The inspector observed while accompanied by the Maintenance Supervisor during the hours of the inspection from 9:00 am to 1:00 pm that there were several locations above the cross corridor doors that had penetrations in the smoke barrier walls. They were: 1) on the east wing near the lab, and 2) on the southeast wing near the elevator/stair.

LIFE SAFETY CODE STANDARD

Tag No.: K0029

Based on observation the facility failed to provide an acceptable separation between hazardous areas and the rest of the facility.

The inspector observed while accompanied by the Maintenance Supervisor during the hours of the inspection from 9:00 am to 1:00 pm that there multiple locations where hazardous areas were not properly separated from the rest of the building.

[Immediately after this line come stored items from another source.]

(** ** Formatted integers *)

Lemma bin_digits_nonzero n v : 0 ∉ bin_digits n v.
Proof.
  induction n as [|n IH]; cbn [bin_digits]; [apply not_elem_of_nil|]. rewrite !not_elem_of_app. split_and!; [| |done].
  - case_match; [apply not_elem_of_cons; split; [lia|]|]; apply not_elem_of_nil.
  - apply not_elem_of_cons. split; [case_match; lia|apply not_elem_of_nil].
Qed.

(** Integers in hexadecimal and binary format. *)
Definition show_hex (w : width) (v : Z) : bytes := [48; 120] ++ hex_fixed (2 * nbytes w) v.
Definition show_bin (w : width) (v : Z) : bytes := [48; 98] ++ bin_digits (8 * nbytes w) v.

Lemma prefix_nonzero a b x : a <> 0 -> b <> 0 -> 0 ∉ x -> 0 ∉ [a; b] ++ x.
Proof. intros. cbn [app]. rewrite !not_elem_of_cons. done. Qed.

Lemma step_bin_arg ti w v n s A R T :
  w = W8 ∨ w = W16 -> state s A (le_bytes (nbytes w) v ++ R) T ->
  Z.land ti DLT_TYPE_INFO_TYLE = tyle w -> in_range false w v ->
  zlen (show_bin w v) + 1 <= n -> zlen T + zlen (show_bin w v) + 1 <= L ->
  step (bin_arg m ti (zlen T) n) tt s A (le_bytes (nbytes w) v) R T (show_bin w v).
Proof.
  intros Hw H Ht Hr Hn Hl. unfold bin_arg. rewrite Ht. cbv zeta.
  assert (v mod 256 ^ Z.of_nat (nbytes w) = v) as Hv by (apply unsigned_back; destruct w; cbn in *; lia).
  assert (0 ∉ show_bin w v) as Hz by (apply prefix_nonzero; [lia|lia|apply bin_digits_nonzero]).
  destruct Hw as [-> | ->]; cbn [tyle Z.eqb Pos.eqb DLT_TYLE_8BIT DLT_TYLE_16BIT nbytes] in *;
    apply (step_read_print _ v n (λ v, [48; 98] ++ bin_digits _ v)); try done; by rewrite Hv.
Qed.

Lemma le_bytes_halves a b z : le_bytes (a + b) z = le_bytes a z ++ le_bytes b (z / 256 ^ Z.of_nat a).
Proof.
  revert z. induction a as [|a IH]; intros z; cbn [Nat.add le_bytes app].
  { by rewrite Z.div_1_r. }
  rewrite IH, Nat2Z.inj_succ, Z.pow_succ_r by lia.
  pose proof (Z.pow_pos_nonneg 256 (Z.of_nat a) ltac:(lia) ltac:(lia)). by rewrite Z.div_div by lia.
Qed.

Lemma step_hex_arg_32 ti w v n s A R T :
  w <> W64 -> state s A (le_bytes (nbytes w) v ++ R) T ->
  Z.land ti DLT_TYPE_INFO_TYLE = tyle w -> in_range false w v ->
  zlen (show_hex w v) + 1 <= n -> zlen T + zlen (show_hex w v) + 1 <= L ->
  step (hex_arg m ti (zlen T) n) tt s A (le_bytes (nbytes w) v) R T (show_hex w v).
Proof.
  intros Hw H Ht Hr Hn Hl. unfold hex_arg. rewrite Ht. cbv zeta.
  assert (v mod 256 ^ Z.of_nat (nbytes w) = v) as Hv by (apply unsigned_back; destruct w; cbn in *; lia).
  assert (0 ∉ show_hex w v) as Hz by (apply prefix_nonzero; [lia|lia|apply hex_fixed_nonzero]).
  assert (hex (2 * nbytes w) v = hex_fixed (2 * nbytes w) v) as Hx by (apply hex_small; destruct w; cbn in *; lia).
  unfold show_hex in *. rewrite <-Hx in *.
  destruct w; [| | |done]; cbn [tyle Z.eqb Pos.eqb DLT_TYLE_8BIT DLT_TYLE_16BIT DLT_TYLE_32BIT nbytes] in *;
    apply (step_read_print _ v n (λ v, [48; 120] ++ hex _ v)); try done; by rewrite Hv.
Qed.

(** Reading at a position in the middle of the payload. *)
Lemma read_at s P d Q :
  m = P ++ d ++ Q -> ptr s = zlen P -> zlen d <= datalength s ->
  read_value m (length d) s =
    Some ({| ptr := ptr s + zlen d; datalength := datalength s - zlen d; text := text s |}, Some (le_Z d)).
Proof.
  intros Hm Hp Hd. unfold read_value. rewrite !ltb_false by lia. cbn [orb].
  rewrite Hm, Hp, (mread_mid P d Q) by done. done.
Qed.

(** Text operations leave the position alone. *)
Lemma print_text (T r : bytes) n x s :
  text s = T ++ 0 :: r -> zlen T + 1 + zlen r = L -> zlen x + 1 <= n -> zlen T + zlen x + 1 <= L ->
  ∃ r', on_text (λ t, snprintf t (zlen T) n x) s =
      Some ({| ptr := ptr s; datalength := datalength s; text := (T ++ x) ++ 0 :: r' |}, Some tt) ∧
    zlen (T ++ x) + 1 + zlen r' = L.
Proof.
  intros Ht Hr Hn Hl. unfold on_text. rewrite Ht. destruct (snprintf_append T r n x Hn) as (r' & -> & Hr'); [lia|].
  exists r'. split; [done|]. rewrite length_app. lia.
Qed.

Lemma step_hex_arg_64 ti v s A R T :
  state s A (le_bytes 8 v ++ R) T -> Z.land ti DLT_TYPE_INFO_TYLE = DLT_TYLE_64BIT -> in_range false W64 v ->
  zlen T + zlen (show_hex W64 v) + 1 <= L ->
  step (hex_arg m ti (zlen T) (L - zlen T)) tt s A (le_bytes 8 v) R T (show_hex W64 v).
Proof.
  intros [Hm Hp Hd (r & Ht & Hr) Hz] Hti Hv Hl. cbn in Hv. unfold step, hex_arg. rewrite Hti. cbv zeta.
  cbn [Z.eqb Pos.eqb DLT_TYLE_8BIT DLT_TYLE_16BIT DLT_TYLE_32BIT DLT_TYLE_64BIT].
  assert (show_hex W64 v = ([48; 120] ++ hex_fixed 8 (v / 4294967296)) ++ hex_fixed 8 (v mod 4294967296)) as Es.
  { unfold show_hex. rewrite <-app_assoc. f_equal. apply (hex_fixed_halves 8 8). }
  assert (0 <= v / 4294967296 < 4294967296) as Hhi
    by (split; [apply Z.div_pos; lia|apply Z.div_lt_upper_bound; lia]).
  pose proof (Z.mod_pos_bound v 4294967296 ltac:(lia)) as Hlo.
  set (hi := v / 4294967296) in *. set (lo := v mod 4294967296) in *.
  assert (le_bytes 8 v = le_bytes 4 v ++ le_bytes 4 hi) as E8 by apply (le_bytes_halves 4 4).
  rewrite E8 in *. rewrite <-!app_assoc in Hm. rewrite !length_app, !length_le_bytes in Hd.
  rewrite (bind_run _ _ _ _ tt eq_refl).
  erewrite bind_run by (apply (read_at _ (A ++ le_bytes 4 v) (le_bytes 4 hi) R); cbn [ptr datalength];
    rewrite ?length_app, ?length_le_bytes, <-?app_assoc; (done || lia)).
  rewrite le_Z_le_bytes, hex_small by (cbn; lia). cbn [ptr datalength text].
  rewrite Es in Hl |- *. set (x1 := [48; 120] ++ hex_fixed 8 hi) in *. set (x2 := hex_fixed 8 lo) in *.
  rewrite length_app in Hl.
  assert ((0 ∉ x1) ∧ (0 ∉ x2)) as [Hz1 Hz2].
  { split; [apply prefix_nonzero; [lia|lia|]|]; apply hex_fixed_nonzero. }
  edestruct (print_text T r (L - zlen T) x1) as (r1 & E1 & Hr1); cycle 4.
  { unfold print_at. rewrite (bind_run _ _ _ _ _ E1). rewrite (bind_run _ _ _ _ tt eq_refl).
    erewrite bind_run by (apply (read_at _ A (le_bytes 4 v) (le_bytes 4 hi ++ R)); cbn [ptr datalength];
      rewrite ?length_app, ?length_le_bytes; (done || lia)).
    rewrite le_Z_le_bytes_mod. change (256 ^ Z.of_nat 4) with 4294967296. fold lo.
    rewrite hex_small by (cbn; lia). fold x2. cbn [ptr datalength text].
    assert (cstring_at ((T ++ x1) ++ 0 :: r1) (zlen T) = Some x1) as Ec
      by (rewrite <-app_assoc; by apply cstring_at_app).
    destruct (snprintf_append (T ++ x1) r1 (u64 (L - zlen T - zlen x1)) x2) as (r2 & E2 & Hr2);
      [cint; lia|rewrite length_app in Hr1; lia|]. rewrite length_app, Nat2Z.inj_add in E2.
    erewrite bind_run by (unfold on_text; cbn [text]; rewrite Ec; bsimp; rewrite E2; reflexivity).
    eexists. split; [reflexivity|]. split; cbn [ptr datalength text].
    - by rewrite Hm, <-!app_assoc.
    - rewrite !length_app, !length_le_bytes. lia.
    - rewrite !length_le_bytes. lia.
    - exists r2. rewrite <-!app_assoc in *. split; [done|]. rewrite !length_app in *. lia.
    - rewrite !not_elem_of_app. done. }
  all: cbn [text]; done || lia.
Qed.
(* ===== verification/UserShared.v ===== *)
(** * Messages between applications and the daemon ([src/shared/dlt_user_shared.c])

    Every message to the daemon starts with a [DltUserHeader]: a pattern with
    the protocol version and the kind of the message.  [dlt_user_log_out2] and
    [dlt_user_log_out3] write a message with one [writev].

    The operating system is a script of results: the [n]-th [writev] writes
    everything, a part (with whatever [errno] was before) or nothing.  What was
    written is the byte stream [pipe]. *)

From stdpp Require Import base sets list numbers option.
From Stdlib Require Import ZArith Lia Bool.
From S2P Require Import Prelude.

Local Open Scope Z_scope.

Module UserShared.

(** ** Kinds of messages ([dlt_user_shared_cfg.h]) *)

Definition DLT_USER_MESSAGE_LOG : Z := 1.
Definition DLT_USER_MESSAGE_REGISTER_APPLICATION : Z := 2.
Definition DLT_USER_MESSAGE_UNREGISTER_APPLICATION : Z := 3.
Definition DLT_USER_MESSAGE_REGISTER_CONTEXT : Z := 4.
Definition DLT_USER_MESSAGE_UNREGISTER_CONTEXT : Z := 5.
Definition DLT_USER_MESSAGE_LOG_LEVEL : Z := 6.
Definition DLT_USER_MESSAGE_INJECTION : Z := 7.
Definition DLT_USER_MESSAGE_OVERFLOW : Z := 8.
Definition DLT_USER_MESSAGE_APP_LL_TS : Z := 9.
Definition DLT_USER_MESSAGE_LOG_MODE : Z := 11.
Definition DLT_USER_MESSAGE_LOG_STATE : Z := 12.
Definition DLT_USER_MESSAGE_MARKER : Z := 13.
Definition sizeof_DltUserHeader : Z := 8.

(** ** User headers *)

(** The packed bytes of a [DltUserHeader]. *)
Definition DltUserHeader (version message : Z) : bytes := [68; 85; 72; version] ++ le_bytes 4 message.

Definition dlt_user_set_userheader (userheader : bytes) (mtype : Z) : Z * bytes :=
  if mtype <=? 0 then (DLT_RETURN_ERROR, userheader) else (DLT_RETURN_OK, DltUserHeader 1 mtype).

Definition dlt_user_set_userheader_v2 (userheader : bytes) (mtype : Z) : Z * bytes :=
  if mtype <=? 0 then (DLT_RETURN_ERROR, userheader) else (DLT_RETURN_OK, DltUserHeader 2 mtype).

(** The [char] of the pattern are compared with small positive numbers. *)
Definition dlt_user_check_userheader (userheader : option bytes) : option Z :=
  match userheader with
  | None => Some (-1)
  | Some h =>
      p ← mread h 0 4;
      Some (if bool_decide (p = [68; 85; 72; 1]) || bool_decide (p = [68; 85; 72; 2]) then 1 else 0)
  end.

Definition dlt_get_version_from_userheader (userheader : option bytes) : option Z :=
  match userheader with
  | None => Some (-1)
  | Some h => v ← h !! 3%nat; Some (i8 v)
  end.

(** [userheader->message]. *)
Definition userheader_message (h : bytes) : option Z := d ← mread h 4 4; Some (le_Z d).

(** ** Writing *)

Inductive errno := ETIMEDOUT | EBADF | EPIPE | EAGAIN | EOTHER.

(** What one [writev] does: everything, a part of [n] bytes, or an error. *)
Inductive outcome := WriteAll | WriteSome (n : nat) (e : errno) | WriteError (e : errno).

Record world := {
  script : nat -> outcome;
  calls : nat;
  pipe : bytes
}.

(** The number of bytes, [errno], and the stream. *)
Definition writev (w : world) (d : bytes) : Z * errno * world :=
  let done n := {| script := script w; calls := S (calls w); pipe := pipe w ++ take n d |} in
  match script w (calls w) with
  | WriteAll => (zlen d, EOTHER, done (length d))
  | WriteSome n e => (Z.of_nat (Nat.min n (length d)), e, done n)
  | WriteError e => (-1, e, done 0%nat)
  end.

Definition dlt_user_log_out2 (w : world) (handle : Z) (d1 d2 : bytes) : Z * world :=
  if handle <? 0 then (DLT_RETURN_ERROR, w) else
  let '(n, _, w) := writev w (d1 ++ d2) in
  if negb (u32 n =? zlen d1 + zlen d2) then (DLT_RETURN_ERROR, w) else (DLT_RETURN_OK, w).

Definition dlt_user_log_out3 (w : world) (handle : Z) (d1 d2 d3 : bytes) : Z * world :=
  if handle <? 0 then (DLT_RETURN_ERROR, w) else
  let '(n, e, w) := writev w (d1 ++ d2 ++ d3) in
  if negb (u32 n =? zlen d1 + zlen d2 + zlen d3) then
    (match e with
     | ETIMEDOUT | EBADF | EPIPE => DLT_RETURN_PIPE_ERROR
     | EAGAIN => DLT_RETURN_PIPE_FULL
     | EOTHER => DLT_RETURN_ERROR
     end, w)
  else (DLT_RETURN_OK, w).

(** [poll] tells whether [poll] succeeded and reported [POLLOUT]. *)
Definition dlt_user_log_out2_with_timeout (w : world) (poll : option bool) (handle : Z) (d1 d2 : bytes)
  : Z * world :=
  if handle <? 0 then (DLT_RETURN_ERROR, w) else
  match poll with
  | Some true => dlt_user_log_out2 w handle d1 d2
  | _ => (DLT_RETURN_ERROR, w)
  end.

Definition dlt_user_log_out3_with_timeout (w : world) (poll : option bool) (handle : Z) (d1 d2 d3 : bytes)
  : Z * world :=
  if handle <? 0 then (DLT_RETURN_ERROR, w) else
  match poll with
  | Some true => dlt_user_log_out3 w handle d1 d2 d3
  | _ => (DLT_RETURN_ERROR, w)
  end.

(** ** Properties *)

(** The next [writev] writes everything. *)
Definition ready_to_write (w : world) : Prop := script w (calls w) = WriteAll.
(** The stream after a successful write of [d]. *)
Definition wrote (w : world) (d : bytes) : world :=
  {| script := script w; calls := S (calls w); pipe := pipe w ++ d |}.

Lemma out3_ok w handle d1 d2 d3 :
  0 <= handle -> ready_to_write w -> zlen (d1 ++ d2 ++ d3) < 4294967296 ->
  dlt_user_log_out3 w handle d1 d2 d3 = (DLT_RETURN_OK, wrote w (d1 ++ d2 ++ d3)).
Proof.
  intros Hh Hw Hl. unfold dlt_user_log_out3, writev. rewrite ltb_false by lia. rewrite Hw, firstn_all.
  rewrite !length_app in *. cint. by rewrite eqb_true by lia.
Qed.

(** The result tells whether everything was written; what was not announced as
    written is a proper part. *)
Lemma out3_cases w handle d1 d2 d3 :
  zlen (d1 ++ d2 ++ d3) < 4294967295 ->
  ∃ rc w', dlt_user_log_out3 w handle d1 d2 d3 = (rc, w') ∧
    (rc = DLT_RETURN_OK ∧ 0 <= handle ∧ w' = wrote w (d1 ++ d2 ++ d3) ∨
     rc ∈ [DLT_RETURN_ERROR; DLT_RETURN_PIPE_ERROR; DLT_RETURN_PIPE_FULL] ∧
     ∃ n, pipe w' = pipe w ++ take n (d1 ++ d2 ++ d3) ∧ ((n < length (d1 ++ d2 ++ d3))%nat ∨ d1 ++ d2 ++ d3 = [])).
Proof.
  intros Hl. unfold dlt_user_log_out3. destruct (Z.ltb_spec handle 0).
  { do 2 eexists. split; [reflexivity|]. right. split; [set_solver|]. exists 0%nat. rewrite take_0, app_nil_r.
    split; [done|]. destruct (d1 ++ d2 ++ d3); [by right|left; cbn; lia]. }
  set (d := d1 ++ d2 ++ d3) in *. assert (zlen d1 + zlen d2 + zlen d3 = zlen d) as E by (subst d; rewrite !length_app; lia).
  unfold writev. destruct (script w (calls w)) as [|n e|e]; rewrite E; cint.
  - rewrite Z.eqb_refl. cbn [negb]. do 2 eexists. split; [reflexivity|]. left. unfold wrote. rewrite firstn_all. done.
  - destruct (Z.eqb_spec (Z.of_nat (n `min` length d)) (zlen d)); cbn [negb]; do 2 eexists; (split; [reflexivity|]).
    + left. unfold wrote. rewrite take_ge by lia. done.
    + right. split; [destruct e; set_solver|]. exists n. split; [done|]. left. lia.
  - change (u32 (-1)) with 4294967295. rewrite eqb_false by lia. cbn [negb]. do 2 eexists. split; [reflexivity|].
    right. split; [destruct e; set_solver|]. exists 0%nat. split; [done|].
    destruct d; [by right|left; cbn; lia].
Qed.

End UserShared.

They were: 1) the lab storage room did not have a closer, 2) the central supply room did not have a closer on the door, 3) the storage at central sterile did not have a door, a positive latch and a closer, and 4) the storage at purchasing did not have a closer on the door.

LIFE SAFETY CODE STANDARD

Tag No.: K0038

Based on observation the facility failed to provide an acceptable egress.

The inspector observed while accompanied by the Maintenance Supervisor during the hours of the inspection from 9:00 am to 1:00 pm that there were items stored in the egress pathway at the exit in the business office.

LIFE SAFETY CODE STANDARD

Tag No.: K0051

Based on observation the facility failed to provide an acceptable cross referencing of the fire alarm control panel and the panel and breaker supplying power.

The inspector observed while accompanied by the Maintenance Supervisor during the hours of the inspection from 9:00 am to 1:00 pm that breaker #6 in panel LSB was not colored red as required by NFPA.

LIFE SAFETY CODE STANDARD

Tag No.: K0064

Based on observation the facility failed to provide an acceptable fire extinguisher in the pharmacy.

The inspector observed while accompanied by the Maintenance Supervisor during the hours of the inspection from 9:00 am to 1:00 pm that there was an expired inspection sticker on the fire extinguisher.

LIFE SAFETY CODE STANDARD

Tag No.: K0074

Based on observation the facility failed to provide acceptable flame spread data for all curtains throughout the facility and the furniture in the waiting rooms.

The inspector observed while accompanied by the Maintenance Supervisor during the hours of the inspection from 9:00 am to 1:00 pm that there were no labeled curtains anywhere in the facility either for windows or cubicle curtains. All curtains must either have documentation or be labeled to pass NFPA 701. There was no documentation on the furniture in the waiting areas for fire retardant properties.

LIFE SAFETY CODE STANDARD

Tag No.: K0130

Based on observation the facility failed to provide records of grounding test of electrical receptacles per NFPA 99: 3-3.3.3. in patient care areas.

The inspector observed while accompanied by the Maintenance Supervisor during the hours of the inspection from 9:00 am to 1:00 pm that there was a contract for receptacle grounding tests but no data.

LIFE SAFETY CODE STANDARD

Tag No.: K0140

Based on observation the facility failed to provide an acceptable medical gas alarm system.

The inspector observed while accompanied by the Maintenance Supervisor during the hours of the inspection from 9:00 am to 1:00 pm that there was only one master alarm panel for the medical gas system and that it was located only at the nurse ' s station. NFPA requires a minimum of two master alarm panels.

LIFE SAFETY CODE STANDARD

Tag No.: K0144

Based on observation the facility failed to provide an acceptable test schedule of the essential electrical system.

The inspector observed while accompanied by the Maintenance Supervisor during the hours of the inspection from 9:00 am to 1:00 pm that there were no records of the following: 1) monthly operation of transfer switches, 2) monthly load test for at least 30% load, and 3) every 36 to 48 months at least a 4 hour test under full load conditions.

LIFE SAFETY CODE STANDARD

Tag No.: K0147

Based on observation the facility failed to provide acceptable critical outlets in the patient rooms.

The inspector observed while accompanied by the Maintenance Supervisor during the hours of the inspection from 9:00 am to 1:00 pm that there were no critical outlets in patient rooms on the east wing.